Work task:
The answer should consist solely of the lines from the first one below through the line containing "(verification manager, protocol", copied exactly.

Dataset entries:

------

(** * RaphLoop: the iteration-and-orchestration engine

  A shallow embedding of the TypeScript sources of the RAPH-LOOP module
  (verification manager, protocol state machine, specialist agents,
  multi-agent orchestrator, execution memory) and the properties its
  specification states about them.

  Modelling conventions.
    - A JavaScript [number] that the code uses as a counter, an exit code or
      a timestamp is a [Z]; a [number] that carries a fraction (confidence,
      score, similarity) is an exact rational [Q].  Where the rounding of
      IEEE doubles decides what the code returns, in the scores that
      [selectBestSuggestion] compares, the computation is given a second
      time on binary64 numbers ([score_double],
      [selectBestSuggestion_double]), and the two are shown to agree on
      confidences of two decimals.
    - A [string] is a [String.string]; [toLowerCase] acts on the ASCII
      letters and [\s] is the ASCII white space.
    - An optional field or argument ([x?: T]) is an [option].
    - A call that may throw returns a [Completion]; [try]/[catch] is
      [try_catch].
    - A [Map] is an insertion-ordered association list with unique keys.
    - What a method reads from or writes to the outside (file system,
      child processes) is threaded as a world of an arbitrary type, or
      given as the outcome of the call.
    - Wall-clock fields ([startTime], [elapsedTime], [duration]) and
      console output are left out. *)

From Stdlib Require Import List String Ascii ZArith QArith Lia Lqa Bool.
From Stdlib Require Import Permutation Sorted.
From Stdlib Require PrimFloat Uint63.
Import ListNotations.

Close Scope Q_scope.
Local Open Scope string_scope.
Local Open Scope list_scope.
Local Open Scope Z_scope.

Set Implicit Arguments.

(* ================================================================== *)
(** ** JavaScript values and control *)
(* ================================================================== *)

Module Js.

(** The value a [catch (error: any)] clause receives.  [child_process]
    errors carry [status], [stdout] and [stderr]; every [Error] carries
    a [message]. *)
Record Error : Type := mkError {
  status : option Z;
  stdout : option string;
  stderr : option string;
  message : option string
}.

Definition errorOfMessage (m : string) : Error :=
  mkError None None None (Some m).

(** Result of evaluating something that may throw. *)
Inductive Completion (A : Type) : Type :=
| Normal (a : A)
| Throw (e : Error).
Arguments Normal {A} a.
Arguments Throw {A} e.

Definition bind {A B} (c : Completion A) (k : A -> Completion B)
  : Completion B :=
  match c with
  | Normal a => k a
  | Throw e => Throw e
  end.

(** [try { body } catch (error) { handler }] *)
Definition try_catch {A} (body : Completion A)
  (handler : Error -> Completion A) : Completion A :=
  match body with
  | Normal a => Normal a
  | Throw e => handler e
  end.

(** [x || d] on a possibly missing number: [undefined], [null] and [0]
    are falsy. *)
Definition num_or (x : option Z) (d : Z) : Z :=
  match x with
  | Some n => if n =? 0 then d else n
  | None => d
  end.

(** Truthiness of a possibly missing string: [undefined] and [''] are
    falsy. *)
Definition truthy_str (x : option string) : bool :=
  match x with
  | Some EmptyString => false
  | Some _ => true
  | None => false
  end.

(** [x || y] on possibly missing strings. *)
Definition str_or (x y : option string) : option string :=
  if truthy_str x then x else y.

(** [x || 'literal'] *)
Definition str_or_lit (x : option string) (d : string) : string :=
  match x with
  | Some EmptyString => d
  | Some s => s
  | None => d
  end.

(** Comparisons of fractional numbers. *)
Definition Qltb (a b : Q) : bool := negb (Qle_bool b a).
Definition Qgtb (a b : Q) : bool := Qltb b a.

Definition Math_min (a b : Q) : Q := if Qle_bool a b then a else b.
Definition Math_max (a b : Q) : Q := if Qle_bool a b then b else a.

(** [Math.max(lo, Math.min(hi, x))] *)
Definition clamp (lo hi x : Q) : Q := Math_max lo (Math_min hi x).





(** [Array.prototype.sort(compare)].  The sort is stable (ECMAScript 2019),
    so for a comparator that is a total preorder the result is the one of
    any stable sort; insertion from the right is the simplest of them.
    [compare a b <= 0] keeps [a] in front of [b]. *)
Section Sort.
Context {A : Type} (compare : A -> A -> Q).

------

Result below:
(** * RaphLoop: the iteration-and-orchestration engine

  A shallow embedding of the TypeScript sources of the RAPH-LOOP module
  (verification manager, protocol state machine, specialist agents,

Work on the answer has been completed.